WHAT IS EXPECTED: Below is a listing. Quote from it, exactly, the lines from the one containing "foldM (load_edge w" down to the one containing "dax_tree ← of_option", both ends included, and nothing else.

INPUT FOR THIS TASK:
(** ** Theorems: counters and time *)

(** How many machines are in a state, and the counters' invariant: they count
    all machines but the [k] ones left out when the counter of idle machines is
    initialised. *)
Definition nb_in_state {Host} (s : MachineState) (l : list (Machine Host)) : Z :=
  count_if (fun m => bool_decide (m_state m = s)) l.

Definition counters_ok {Host} (k : Z) (ms : Machines Host) : Prop :=
  forall s, count_of (ms_nb_machines_in_each_state ms) s =
    nb_in_state s (ms_machines ms) - (if decide (s = IDLE) then k else 0).

(** The time spent in the states of a machine adds up to the date of its last
    change. *)
Definition spent {Host} (m : Machine Host) (s : MachineState) : Q :=
  default 0%Q (m_time_spent_in_each_state m !! s).

Definition time_wf {Host} (m : Machine Host) : Prop :=
  (Qsum (spent m <$> machine_states) == m_last_state_change_date m)%Q /\
  (forall s, 0 <= spent m s)%Q.

(** A machine in the computing state computes a job. *)
Definition computes {Host} (m : Machine Host) : Prop := m_state m = COMPUTING -> m_jobs_being_computed m ≠ [].

Record machines_ok {Host} (k : Z) (ms : Machines Host) : Prop := {
  mo_counters : counters_ok k ms;
  mo_times : Forall time_wf (ms_machines ms);
  mo_computes : Forall computes (ms_machines ms);
}.

(** The machines stay consistent. *)
Definition machines_kept {Host} (ms ms' : Machines Host) : Prop := forall k, machines_ok k ms -> machines_ok k ms'.

#[export] Instance machines_kept_preorder {Host} : PreOrder (machines_kept (Host := Host)).
Proof. split; [by intros ms k|]. intros ms1 ms2 ms3 H12 H23 k Hk. by apply H23, H12. Qed.

Section MachineFacts.
Context {Host : Type}.
Implicit Types (ms : Machines Host) (m : Machine Host).

Lemma machine_unchecked_Ok ms i m :
  machine_unchecked ms i = Ok m <-> 0 <= i /\ ms_machines ms !! Z.to_nat i = Some m.
Proof.
  unfold machine_unchecked. destruct (Z.ltb_spec i 0).
  - split; [done|lia].
  - rewrite of_option_Ok. naive_solver.
Qed.
(** Deleting jobs hides exactly these jobs; but they remain registered, so
    that the handlers, which ask [job_is_registered] before they call [job_at],
    let a deleted job through and abort with another message. *)
Theorem delete_jobs_spec fuel st gc ids ws ws' :
  delete_jobs fuel st ids gc ws = Ok ws' ->
  (forall i, i ∈ ids -> job_is_registered ws' i = Ok true /\
     job_at ws' i = Err (Abort "Cannot get job: it does not exist")) /\
  (forall i, existsb (same_id i) ids = false ->
     job_is_registered ws' i = job_is_registered ws i /\ job_at ws' i = job_at ws i).
Proof.
  intros Hd. split; intros i Hi; destruct (delete_jobs_effect _ _ _ _ _ _ i Hd) as [-> ->].
  - split; [by eapply delete_jobs_registered|].
    assert (existsb (same_id i) ids = true) as ->; [|done].
    apply existsb_exists. exists i. split; [by apply list_elem_of_In|apply same_id_refl].
  - by rewrite Hi.
Qed.

(** ** Validity *)

(** The profile heap agrees with another one but for the sub-profiles of
    sequences. *)
Definition same_shape (ph ph' : profile_heap) : Prop :=
  forall ptr, match ph !! ptr, ph' !! ptr with
  | Some p, Some p' => p_type p' = p_type p /\ p_name p' = p_name p /\
      (p_type p ≠ SEQUENCE -> p' = p)
  | None, None => True
  | _, _ => False
  end.

Lemma same_shape_refl ph : same_shape ph ph.
Proof. intros ptr. by destruct (ph !! ptr). Qed.
(* ===== verification/Workflow.v ===== *)
(** * Workflows (src/workflow.hpp, src/workflow.cpp)

    A workflow is a graph of tasks read from an XML description (DAX).  Tasks
    point to each other: a [Task *] is an address in a heap of tasks. *)

From S2P Require Import Prelude Interfaces NumericStrcmp NumberParsing.

Record Task := mk_Task {
  num_procs : Z;
  execution_time : Q;
  t_id : string;
  batsim_job : option positive;
  parents : list positive;
  children : list positive;
  nb_parent_completed : Z;
  depth : Z;
}.
#[export] Instance eta_Task : Eta Task := fun r =>
  mk_Task (num_procs r) (execution_time r) (t_id r) (batsim_job r) (parents r) (children r)
    (nb_parent_completed r) (depth r).

Definition new_Task (num_procs : Z) (execution_time : Q) (id : string) : Task :=
  mk_Task num_procs execution_time id None [] [] 0 0.

Abbreviation task_heap := (gmap positive Task).

Definition deref_task (h : task_heap) (t : positive) : result Task :=
  of_option (Undef "dangling task pointer") (h !! t).

Record Workflow := mk_Workflow {
  wf_filename : string;
  wf_name : string;
  wf_tasks : gmap string positive;
  wf_start_time : Q;
}.
#[export] Instance eta_Workflow : Eta Workflow := fun r =>
  mk_Workflow (wf_filename r) (wf_name r) (wf_tasks r) (wf_start_time r).

Definition new_Workflow (name : string) : Workflow := mk_Workflow "" name ∅ (-1)%Q.

(** ** The elements of a map, in the order of its keys *)

Definition key_le {A} (a b : string * A) : Prop := String.leb a.1 b.1 = true.
#[export] Instance key_le_dec {A} : RelDecision (@key_le A) := fun a b => decide (String.leb a.1 b.1 = true).
Definition in_key_order {A} (m : gmap string A) : list (string * A) := merge_sort key_le (map_to_list m).

(** ** Operations *)

(** A task with the same identifier replaces the previous one. *)
Definition add_task (w : Workflow) (h : task_heap) (task : positive) : result Workflow :=
  t ← deref_task h task; Ok (w <| wf_tasks ::= <[t_id t := task]> |>).

Definition get_task (w : Workflow) (id : string) : result positive :=
  of_option (Abort "Invalid Workflow::get_task call: id does not exist") (wf_tasks w !! id).

(** The second test looks for the parent among its own children, not for the child. *)
Definition add_edge (h : task_heap) (parent child : positive) : result task_heap :=
  c ← deref_task h child;
  let h := if bool_decide (parent ∈ parents c) then h
           else <[child := c <| parents ::= fun l => l ++ [parent] |>]> h in
  p ← deref_task h parent;
  Ok (if bool_decide (parent ∈ children p) then h
      else <[parent := p <| children ::= fun l => l ++ [child] |>]> h).

Definition tasks_where (test : Task -> bool) (w : Workflow) (h : task_heap) : result (list positive) :=
  foldM (fun task_list (it : string * positive) =>
           t ← deref_task h it.2; Ok (if test t then task_list ++ [it.2] else task_list)) [] (in_key_order (wf_tasks w)).

Definition get_source_tasks : Workflow -> task_heap -> result (list positive) :=
  tasks_where (fun t => bool_decide (parents t = [])).
Definition get_sink_tasks : Workflow -> task_heap -> result (list positive) :=
  tasks_where (fun t => bool_decide (children t = [])).

Definition get_maximum_depth (w : Workflow) (h : task_heap) : result Z :=
  sinks ← get_sink_tasks w h;
  foldM (fun max_depth it =>
           t ← deref_task h it;
           Ok (if (max_depth =? -1) || (max_depth <? depth t) then depth t else max_depth)) (-1) sinks.

Definition set_batsim_job (job : option positive) (t : Task) : Task := t <| batsim_job := job |>.

(** ** Loading *)

(** pugixml: a node is abstract; [xml_children n name] are [n.child(name)] and its
    [next_sibling(name)]; a null node has no children. *)
Class PugiXml (N : Type) := {
  xml_load_file : string -> option N;               (* None: the file is not valid *)
  xml_children : N -> string -> list N;
  xml_attribute : N -> string -> option string;
}.

Section Load.
Context {N : Type} `{PugiXml N}.

(** [node.attribute(name).value()]: the empty string without the attribute. *)
Definition attribute_value (n : N) (name : string) : string := default "" (xml_attribute n name).

Definition parse_num_procs (job : N) : Z :=
  let num_procs := match xml_attribute job "num_procs" with
                   | Some v => i32 (strtol_value v)
                   | None => 1
                   end in
  if num_procs <=? 0 then 1 else num_procs.

(** The heap of tasks with its next free address. *)
Record task_store := mk_task_store {
  ts_heap : task_heap;
  ts_next : positive;
}.

Definition load_task (acc : Workflow * task_store) (job : N) : result (Workflow * task_store) :=
  let '(w, st) := acc in
  let task := ts_next st in
  let h := <[task := new_Task (parse_num_procs job) (strtod_value (attribute_value job "runtime"))
                       (attribute_value job "id")]> (ts_heap st) in
  w ← add_task w h task;
  Ok (w, mk_task_store h (Pos.succ task)).

Definition load_edge (w : Workflow) (dest : positive) (h : task_heap) (edge_top : N) : result task_heap :=
  source ← get_task w (attribute_value edge_top "ref");
  add_edge h source dest.

Definition load_edges_of (w : Workflow) (h : task_heap) (edge_bottom : N) : result task_heap :=
  dest ← get_task w (attribute_value edge_bottom "ref");
  foldM (load_edge w dest) h (xml_children edge_bottom "parent").

Definition load_from_xml (xml_filename : string) (w : Workflow) (st : task_store) : result (Workflow * task_store) :=
  dax_tree ← of_option (Abort "Invalid XML file") (xml_load_file xml_filename);
  let dag := head (xml_children dax_tree "adag") in
  let nodes name := match dag with Some dag => xml_children dag name | None => [] end in
  '(w, st) ← foldM load_task (w, st) (nodes "job");
  h ← foldM (load_edges_of w) (ts_heap st) (nodes "child");
  Ok (w <| wf_filename := xml_filename |>, mk_task_store h (ts_next st)).
End Load.

(** ** The container *)

Abbreviation Workflows := (gmap string Workflow).

Definition Workflows_exists (ws : Workflows) (workflow_name : string) : bool := bool_decide (is_Some (ws !! workflow_name)).

Definition Workflows_at (ws : Workflows) (workflow_name : string) : result Workflow :=
  of_option (Abort "workflow does not exist") (ws !! workflow_name).

Definition insert_workflow (workflow_name : string) (w : Workflow) (ws : Workflows) : result Workflows :=
  xbt_assert (negb (Workflows_exists ws workflow_name)) "workflow already exists";;
  xbt_assert (negb (Workflows_exists ws (wf_name w))) "workflow already exists";;
  Ok (<[workflow_name := w <| wf_name := workflow_name |>]> ws).

(** [bool Workflows::size() const]: the size, as a boolean. *)
Definition Workflows_size (ws : Workflows) : Z := if bool_decide (size ws = 0%nat) then 0 else 1.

OUTPUT OF THE TASK:
  foldM (load_edge w dest) h (xml_children edge_bottom "parent").

Definition load_from_xml (xml_filename : string) (w : Workflow) (st : task_store) : result (Workflow * task_store) :=
  dax_tree ← of_option (Abort "Invalid XML file") (xml_load_file xml_filename);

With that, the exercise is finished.